Zurzeit gehe es vor allem darum, die Eröffnungsstellen für das EPD auf ihre Aufgaben vorzubereiten. Für den Anfang handelt es sich dabei um die Poststellen Aarau und Baden. Eine Online-Eröffnung wird gemäss Bericht nicht möglich sein. Benötigt werden nebst der Anwesenheit vor Ort eine unterschriebene Einwilligungserklärung und ein persönlicher Ausweis.
Pandemie lenkt ab
Auch die Stammgemeinschaft Südost hat die Zertifizierung durch die KPMG bereits hinter sich. Wie die Aargauer Kollegen musste sie den optimistisch gesetzten Start verschieben, wie es weiter heisst. Statt dem zweiten Quartal 2021 wird es nun Herbst.
Im Unterschied zu anderen Stammgemeinschaften soll das EPD im Kanton Graubünden nicht nur in Poststellen eröffnet werden können. Auch in den 25 Spitälern und Kliniken soll die Bevölkerung diese Möglichkeit haben.
Gemäss "Medinside" werden in diesen Spitälern und Kliniken nun die Prozesse eingeübt, um eine reibungslose Dossiereröffnung zu gewährleisten. Richard Patt, Geschäftsführer von eSanita, habe aber eingeräumt, dass die Spitäler derzeit "aus bekannten Gründen" auch noch andere Prioritäten haben.

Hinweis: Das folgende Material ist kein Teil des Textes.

Inductive Run (hostsTable : string -> option Host)
  (typesTable : string -> option FileTypeEntry) (world : World) (req : Request)
  : Response -> list FsCall -> Prop :=
| RunUnknownHost :
    hosts hostsTable (hostname req) = None ->
    Run hostsTable typesTable world req
      (send req "Invalid Host" (contentType "text/plain" (status 400 newRes))) []
| RunUndecodable host err :
    hosts hostsTable (hostname req) = Some host ->
    routeLayer "/" req (routeError req) = Skip (Some err) ->
    Run hostsTable typesTable world req (errorHandler req err (routeRes req)) []
| RunNotRouted host :
    hosts hostsTable (hostname req) = Some host ->
    routeLayer "/" req (routeError req) = Skip None ->
    Run hostsTable typesTable world req (notFound req (routeRes req)) []
| RunRejected host :
    hosts hostsTable (hostname req) = Some host ->
    routeLayer "/" req (routeError req) = Handle ->
    (Regex.test false Patterns.forbiddenRe (pathName req (resolvedFor host req)) = true
     \/ safeJoin (root host) (pathName req (resolvedFor host req)) = None) ->
    Run hostsTable typesTable world req (notFound req (routeRes req)) []
| RunResolutionFailed host candidate log1 :
    hosts hostsTable (hostname req) = Some host ->
    routeLayer "/" req (routeError req) = Handle ->
    Regex.test false Patterns.forbiddenRe (pathName req (resolvedFor host req)) = false ->
    safeJoin (root host) (pathName req (resolvedFor host req)) = Some candidate ->
    findFile world candidate [] = (Ok None, log1) ->
    Run hostsTable typesTable world req
      (errorHandler req TypeError (routeRes req)) log1
| RunUnsupportedType host candidate file log1 :
    hosts hostsTable (hostname req) = Some host ->
    routeLayer "/" req (routeError req) = Handle ->
    Regex.test false Patterns.forbiddenRe (pathName req (resolvedFor host req)) = false ->
    safeJoin (root host) (pathName req (resolvedFor host req)) = Some candidate ->
    findFile world candidate [] = (Ok (Some file), log1) ->
    getFileType typesTable (filePath file) = None ->
    Run hostsTable typesTable world req (notFound req (routeRes req)) log1
| RunReadFailed host candidate file ft best log1 log2 err :
    hosts hostsTable (hostname req) = Some host ->
    routeLayer "/" req (routeError req) = Handle ->
    Regex.test false Patterns.forbiddenRe (pathName req (resolvedFor host req)) = false ->
    safeJoin (root host) (pathName req (resolvedFor host req)) = Some candidate ->
    findFile world candidate [] = (Ok (Some file), log1) ->
    getFileType typesTable (filePath file) = Some ft ->
    chooseEncoding world (acceptsEncodings req) (encodings ft) (filePath file) log1
      = (Ok best, log2) ->
    readFile world (servedPath file best) log2
      = (Throw err, (log2 ++ [ReadCall (servedPath file best)])%list) ->
    Run hostsTable typesTable world req (notFound req (routeRes req))
      (log2 ++ [ReadCall (servedPath file best)])%list
| RunServed host candidate file ft best log1 log2 contents :
    hosts hostsTable (hostname req) = Some host ->
    routeLayer "/" req (routeError req) = Handle ->
    Regex.test false Patterns.forbiddenRe (pathName req (resolvedFor host req)) = false ->
    safeJoin (root host) (pathName req (resolvedFor host req)) = Some candidate ->
    findFile world candidate [] = (Ok (Some file), log1) ->
    getFileType typesTable (filePath file) = Some ft ->
    chooseEncoding world (acceptsEncodings req) (encodings ft) (filePath file) log1
      = (Ok best, log2) ->
    readFile world (servedPath file best) log2
      = (Ok contents, (log2 ++ [ReadCall (servedPath file best)])%list) ->
    Run hostsTable typesTable world req
      (sendBuffer req contents
         (fileHeaders ft (mtime (fileStat file)) (servedEncoding best) (routeRes req)))
      (log2 ++ [ReadCall (servedPath file best)])%list.

(** The segments of a path that normalization keeps, first to last. *)
Definition segments (p : string) : list string :=
  rev (NodePath.keptSegments false p).

(** [l1] is an initial part of [l2]. *)
Definition initialPart {A} (l1 l2 : list A) : Prop :=
  exists rest, l2 = (l1 ++ rest)%list.

(** ** The requests a route serves

    The router's treatment of the wildcard routes of the server, told by
    the request path alone. *)

(** [p] begins with [prefix], letter case aside. *)
Definition beginsWith (prefix p : string) : bool :=
  String.eqb (JsString.toUpperCase (JsString.take (String.length prefix) p))
    (JsString.toUpperCase prefix).

(** [p] begins with [prefix], letter case aside, and has no line terminator
    after it: the pattern of the route [prefix*] matches [p]. *)
Definition underRoute (prefix p : string) : bool :=
  beginsWith prefix p
  && JsString.allChars JsString.notLineTerminator
       (JsString.substringFrom (String.length prefix) p).

(** The text of a route before the star: it has no percent sign and no
    line terminator, and a slash first. *)
Definition literal (prefix : string) : Prop :=
  Spec.occurs "%" prefix = false
  /\ JsString.allChars JsString.notLineTerminator prefix = true
  /\ JsString.startsWith "/" prefix = true.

Zertifizierungsverfahren kommt nur schleichend voran
Für die entsprechenden Zertifizierungen sind die Gesellschaften KPMG und SQS verantwortlich. Gemäss Bericht hat die KPMG den Ruf, dass sie es etwas genau nimmt, was wieder zu Verzögerungen führt. Diese Genauigkeit hänge vermutlich mit einem Postautoskandal zusammen, in welchen die KPMG als Revisionsstelle involviert gewesen sei. Sie wolle sich nun keine weitere Blösse geben.

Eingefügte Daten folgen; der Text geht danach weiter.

(** A channel whose second video is gone when its statistics are
    asked for. *)
Definition vanished_channel : client :=
  {| search_list := fun _ =>
       Ok (VDict [("items",
             VList [search_item "a" "A" "2024-03-01T00:00:00Z";
                    search_item "b" "B" "2024-02-01T00:00:00Z"])]);
     videos_list := fun r =>
       match vr_id r with
       | VStr "a" => Ok (detail_response "100" "10" "5" "PT2M")
       | _ => Ok empty_response
       end |}.

(** A service that answers the detail request with a video without
    counters and without duration, and one that leaves a section out. *)
Definition bare_channel : client :=
  {| search_list := fun _ => Ok empty_response;
     videos_list := fun _ =>
       Ok (VDict [("items", VList [VDict [("statistics", VDict []);
                                          ("contentDetails", VDict [])]])]) |}.

Definition sectionless_channel : client :=
  {| search_list := fun _ => Ok empty_response;
     videos_list := fun _ =>
       Ok (VDict [("items", VList [VDict [("statistics", VDict [])]])]) |}.


(** * Checks on concrete inputs *)

Example Z2float_3730 : Z2float 3730 = 3730%float.
Proof. reflexivity. Qed.
Example Z2float_neg : Z2float (-5) = (-5)%float.
Proof. reflexivity. Qed.
Example Z2float_big : Z2float (2^53 + 1) = 9007199254740992%float.
Proof. reflexivity. Qed.
Example py_int_str : py_int (VStr "1024") = Ok 1024.
Proof. reflexivity. Qed.
Example py_int_default : py_int (VInt 0) = Ok 0.
Proof. reflexivity. Qed.
Example py_int_bad : py_int (VStr "12a") = Raise ValueError.
Proof. reflexivity. Qed.
Example py_int_float : py_int (VFloat (-2.75)%float) = Ok (-2).
Proof. reflexivity. Qed.
Example parse_PT1H2M10S :
  parse_duration (VStr "PT1H2M10S") = Ok {| td_seconds := 3730 |}.
Proof. reflexivity. Qed.
Example parse_PT15M :
  parse_duration (VStr "PT15M") = Ok {| td_seconds := 900 |}.
Proof. reflexivity. Qed.
Example parse_bad_order :
  parse_duration (VStr "PT1S2H") = Raise (MalformedDurationError "PT1S2H").
Proof. reflexivity. Qed.
Example scenario_fetch :
  get_channel_videos "ch" scenario_channel = Ok scenario_summaries
  /\ stats_comprehension scenario_summaries scenario_channel = Ok scenario_stats.
Proof. split; reflexivity. Qed.
Example render_PT1H2M10S :
  render_duration (Some 1%nat) (Some 2%nat) (Some 10%nat) = "PT1H2M10S".
Proof. reflexivity. Qed.
Example render_PT0S : render_duration None None (Some 0%nat) = "PT0S".
Proof. reflexivity. Qed.

(** * Lemmas *)

(** ** Reading decimal numerals *)

Lemma to_uint_nonnil n : Nat.to_uint n <> Decimal.Nil.
Proof.
  rewrite <- (Unsigned.of_to n), Unsigned.to_of.
  unfold Decimal.unorm. destruct (Decimal.nzhead _); discriminate.
Qed.
(** C2: for every id and every status, the update-status mutation
    succeeds whenever the id is the id of an order (the id column being
    the primary key of [orders]) and the store serves the request; and
    every run that succeeds has updated exactly one row of [orders], the
    only row with that id: its status is the given one and its
    [updated_at] the current time of the client, its other columns and
    all other rows and tables are as before, and the updated row is what
    the run returns. *)
Theorem update_status_exactly_one_row
    (w : World) (id : string) (st : OrderStatus) :
  (next_fault w = None ->
   NoDup (OrdersRow.id <$> orders (remote w)) ->
   id ∈ (OrdersRow.id <$> orders (remote w)) ->
   exists o w',
     useUpdateOrderStatus.mutationFn (useUpdateOrderStatus.mkVariables id st) w
       = (Fulfilled o, w')) /\
  (forall o w',
     useUpdateOrderStatus.mutationFn (useUpdateOrderStatus.mkVariables id st) w
       = (Fulfilled o, w') ->
     exists i r r',
       orders (remote w) !! i = Some r /\ OrdersRow.id r = id /\
       (forall j x,
          orders (remote w) !! j = Some x -> OrdersRow.id x = id -> j = i) /\
       r' = OrdersRow.mk
              id (OrdersRow.order_number r) (OrdersRow.customer_name r)
              (OrdersRow.customer_email r) (OrdersRow.customer_phone r)
              (OrdersRow.order_type r) st (OrdersRow.total_amount r)
              (OrdersRow.notes r) (OrdersRow.created_at r) (clock w) /\
       orders (remote w') = <[i := r']> (orders (remote w)) /\
       (forall j, j ≠ i -> orders (remote w') !! j = orders (remote w) !! j) /\
       order_items (remote w') = order_items (remote w) /\
       menu_items (remote w') = menu_items (remote w) /\
       o = order_of_row (remote w) [] r' /\
       Order.id o = id /\ Order.status o = st /\ Order.updated_at o = clock w).
Proof.
  split.
  - intros Hw Hkey Hid.
    destruct (filter_id_singleton id _ Hkey Hid) as [r Hr].
    destruct (update_status_succeeds w id st r Hw Hr) as [w' Hrun]. eauto.
  - intros o w' Hrun. destruct (next_fault w) as [e|] eqn:Hw.
    { by rewrite (update_run_fault _ _ e) in Hrun. }
    rewrite update_run_served in Hrun by done. cbn in Hrun.
    destruct (update_orders_single _ _ _) as [[o'|e] db'] eqn:Hupd;
      simplify_eq.
    apply update_orders_single_Success in Hupd
      as (i & r & Hi & Hid & Huniq & -> & ->).
    exists i, r, (apply_patch (Patch.mk st (clock w)) r).
    split_and!; try done.
    + unfold apply_patch. cbn. by rewrite Hid.
    + intros j Hj. cbn. by rewrite list_lookup_insert_ne.
Qed.

Lemma update_status_witness :
  exists o w',
    useUpdateOrderStatus.mutationFn
      (useUpdateOrderStatus.mkVariables "o1" preparing) (Sample.world [])
      = (Fulfilled o, w') /\
    exists i r r',
      orders Sample.db !! i = Some r /\ OrdersRow.id r = "o1" /\
      (forall j x,
         orders Sample.db !! j = Some x -> OrdersRow.id x = "o1" -> j = i) /\
      r' = OrdersRow.mk
             "o1" (OrdersRow.order_number r) (OrdersRow.customer_name r)
             (OrdersRow.customer_email r) (OrdersRow.customer_phone r)
             (OrdersRow.order_type r) preparing (OrdersRow.total_amount r)
             (OrdersRow.notes r) (OrdersRow.created_at r) 2000%Z /\
      orders (remote w') = <[i := r']> (orders Sample.db) /\
      (forall j, j ≠ i -> orders (remote w') !! j = orders Sample.db !! j) /\
      order_items (remote w') = order_items Sample.db /\
      menu_items (remote w') = menu_items Sample.db /\
      o = order_of_row Sample.db [] r' /\
      Order.id o = "o1" /\ Order.status o = preparing /\
      Order.updated_at o = 2000%Z.
Proof.
  destruct (update_status_exactly_one_row (Sample.world []) "o1" preparing)
    as [Hsucceeds Heffect].
  destruct Hsucceeds as (o & w' & Hrun).
  - reflexivity.
  - apply (bool_decide_unpack _). vm_compute. exact I.
  - apply (bool_decide_unpack _). vm_compute. exact I.
  - exists o, w'. split; [exact Hrun|]. exact (Heffect o w' Hrun).
Defined.

(** The sample run: row o1 is updated in place, o2 and o3 are as they
    were. *)
Example update_status_sample :
  (fun r => (OrdersRow.id r, OrdersRow.status r, OrdersRow.updated_at r)) <$>
    orders
      (remote
         (useUpdateOrderStatus.mutationFn
            (useUpdateOrderStatus.mkVariables "o1" preparing)
            (Sample.world [])).2)
  = [("o1", preparing, 2000%Z); ("o2", preparing, 310%Z);
     ("o3", served, 250%Z)].
Proof. vm_compute. reflexivity. Qed.

(** ** The cache and the toasts *)

Section callbacks.
Implicit Types (w : World) (m : Mutation) (e : PostgrestError).

Lemma invalidateQueries_lookup (key k : list string)
    (qs : gmap (list string) QueryClient.Query) :
  QueryClient.invalidateQueries key qs !! k =
    (fun q => if decide (key `prefix_of` k)
              then QueryClient.invalidate q else q) <$> qs !! k.
Proof.
  unfold QueryClient.invalidateQueries. rewrite map_lookup_imap.
  by destruct (qs !! k).
Qed.

(** Neither mutation function touches the cache or the toasts: it only
    talks to the store, and time does not run backwards meanwhile. *)
Lemma mutationFn_frame m w r w' :
  mutationFn_of m w = (r, w') ->
  queries w' = queries w /\ toasts w' = toasts w /\
  (clock w <= clock w')%Z.
Proof.
  destruct m as [v|v]; cbn.
  - rewrite update_mutationFn_unfold.
    destruct (supabase_frame (update_request v w) w)
      as (r1 & w1 & -> & _ & ? & ? & ? & _).
    destruct r1; intros [= <- <-]; done.
  - unfold useCreateOrder.mutationFn, mbind, Async_bind.
    destruct (supabase_frame
                (InsertOrders (useCreateOrder.orderData v)) w)
      as (r1 & w1 & -> & _ & Hq & Ht & Hc & _).
    destruct r1 as [order|e]; [|intros [= <- <-]; done].
    destruct (supabase_frame
                (InsertOrderItems
                   (useCreateOrder.orderItems order (useCreateOrder.items v)))
                w1)
      as (r2 & w2 & -> & _ & Hq2 & Ht2 & Hc2 & _).
    destruct r2; intros [= <- <-]; split_and!; try congruence; lia.
Qed.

Was die SQS (Schweizerische Vereinigung für Qualitäts- und Managementsysteme) betrifft, kann sie offiziell noch gar niemanden zertifizieren. Dazu müsste das Unternehmen erst von der Schweizerischen Akkreditierungsstelle SAS akkreditiert werden, einer Bundesbehörde des SECO. Doch die Akkreditierung kommt nicht. Zunächst hätte sie im November 2020 erfolgen sollen, dann im Januar 2021, nun werde es Ende März.
EPD stolpert über jeden Stein
Von der fehlenden Akkreditierung betroffen ist gemäss "Medinside" unter anderem die Stammgemeinschaft Xsana, bei der 14 Kantone angeschlossen sind, darunter Zürich und Bern. Xsana soll dafür sorgen, dass vor allem in Apotheken das Dossier eröffnet und die E-ID registriert werden könne.

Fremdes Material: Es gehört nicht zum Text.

(** The counts after a run of the inner loop. *)
Lemma count_phrases phrases counts np :
  fold_left count_phrase phrases counts !! np
  = match counts !! np with
    | Some c => Some (c + occurrences np phrases)
    | None => if occurrences np phrases =? 0 then None else Some (occurrences np phrases)
    end.
Proof.
  revert counts. induction phrases as [|p rest IH]; intros counts.
  - cbn. destruct (counts !! np); [f_equal; lia | reflexivity].
  - cbn [fold_left occurrences]. rewrite IH. unfold count_phrase.
    pose proof (occurrences_nonneg np rest) as Hpos.
    destruct (String.eqb_spec p np) as [->|Hne].
    + rewrite lookup_insert_eq. destruct (counts !! np) as [c|]; cbn [default from_option];
        unfold id.
      * f_equal. lia.
      * destruct (1 + occurrences np rest =? 0) eqn:Hz; [lia|]. f_equal.
    + rewrite lookup_insert_ne by exact Hne.
      destruct (counts !! np); [f_equal; lia | reflexivity].
Qed.

Lemma fold_count_app phrases phrases' counts :
  fold_left count_phrase (phrases ++ phrases') counts
  = fold_left count_phrase phrases' (fold_left count_phrase phrases counts).
Proof. apply fold_left_app. Qed.

Lemma collect_loop_small docs n counts :
  0 <= n -> n + Z.of_nat (length docs) <= 1000 ->
  collect_loop noun_phrases docs n counts
  = Ok (fold_left count_phrase (concat (map noun_phrases docs)) counts).
Proof.
  revert n counts. induction docs as [|doc docs IH]; intros n counts Hn Hlen; [reflexivity|].
  cbn [collect_loop length map concat] in *.
  assert (Hcheck : (0 <? n) && (n mod 1000 =? 0) = false).
  { destruct (0 <? n) eqn:H0; [|reflexivity]. cbn [andb].
    rewrite Z.mod_small by lia. lia. }
  rewrite Hcheck, IH by lia. rewrite fold_count_app. reflexivity.
Qed.

Lemma collect_loop_large docs n counts :
  0 <= n <= 1000 -> 1000 < n + Z.of_nat (length docs) ->
  collect_loop noun_phrases docs n counts = Raise NameError.
Proof.
  revert n counts. induction docs as [|doc docs IH]; intros n counts Hn Hlen;
    cbn [collect_loop length] in *; [lia|].
  destruct (Z.eq_dec n 1000) as [->|Hne]; [reflexivity|].
  assert (Hcheck : (0 <? n) && (n mod 1000 =? 0) = false).
  { destruct (0 <? n) eqn:H0; [|reflexivity]. cbn [andb].
    rewrite Z.mod_small by lia. lia. }
  rewrite Hcheck. apply IH; lia.
Qed.

Lemma collected_members (counts : gmap string Z) freq_min freq_max (np : string) :
  np ∈@{gset string} dom (filter (fun kv : string * Z => freq_min <= snd kv <= freq_max) counts)
  <-> exists c, counts !! np = Some c /\ freq_min <= c <= freq_max.
Proof.
  rewrite elem_of_dom. unfold is_Some. split.
  - intros (c & Hc). apply map_lookup_filter_Some in Hc as [Hc Hp]. eauto.
  - intros (c & Hc & Hp). exists c. apply map_lookup_filter_Some. auto.
Qed.

(** X20.  On a collection of at most 1000 documents, [_collect_entities]
    returns exactly the noun phrases whose number of occurrences, summed over
    the documents, is at least [freq_min] and at most [freq_max]; a phrase
    that never occurs is not returned even when [freq_min] is zero or less,
    and nothing is returned when [freq_max < freq_min]. *)
Theorem collect_entities_by_frequency docs freq_min freq_max :
  (length docs <= 1000)%nat ->
  exists found,
    _collect_entities noun_phrases docs freq_min freq_max = Ok found
    /\ (forall np,
          np ∈ found
          <-> 0 < occurrences np (concat (map noun_phrases docs))
              /\ freq_min <= occurrences np (concat (map noun_phrases docs)) <= freq_max)
    /\ (freq_max < freq_min -> found = ∅).
Proof.
  intros Hlen. unfold _collect_entities.
  rewrite collect_loop_small by lia. cbn [mbind result_bind].
  eexists. split; [reflexivity|].
  assert (Hmem : forall np,
             np ∈ dom (filter (fun kv : string * Z => freq_min <= snd kv <= freq_max)
                         (fold_left count_phrase (concat (map noun_phrases docs)) ∅))
             <-> 0 < occurrences np (concat (map noun_phrases docs))
                 /\ freq_min <= occurrences np (concat (map noun_phrases docs)) <= freq_max).
  { intros np. rewrite collected_members. rewrite count_phrases, lookup_empty.
    pose proof (occurrences_nonneg np (concat (map noun_phrases docs))) as Hpos.
    destruct (occurrences np (concat (map noun_phrases docs)) =? 0) eqn:Hz.
    - split; [intros (c & [=] & _) | intros [H _]; lia].
    - split.
      + intros (c & [= <-] & Hr). split; [lia | exact Hr].
      + intros [_ Hr]. eauto. }
  split; [exact Hmem|].
  intros Hlt. apply set_eq. intros np. rewrite Hmem. split; [lia | set_solver].
Qed.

Eigentlich hat SQS das Zertifikat für Xsana schon bereit und wartet nur noch auf die Akkreditierung der SAS. Xsana-Geschäftsführer Samuel Eglin habe auf Anfrage von "Medinside" geantwortet: "Das Zertifikat ist gedruckt, befindet sich aber in der Schublade der SQS. Ich habe keine Ahnung, wann wir loslegen können."
Die Pandemie verzögert die Etablierung des Schweizer EPD nicht nur. Sie macht auch erbarmungslos auf den Rückstand der Schweiz in der Digitalisierung des Gesundheitssystems aufmerksam. Nach dem Nationalrat hat am vergangenen Montag deshalb auch der Ständerat einer Motion zugestimmt, um die Digitalisierung im Gesundheitswesen zu beschleunigen.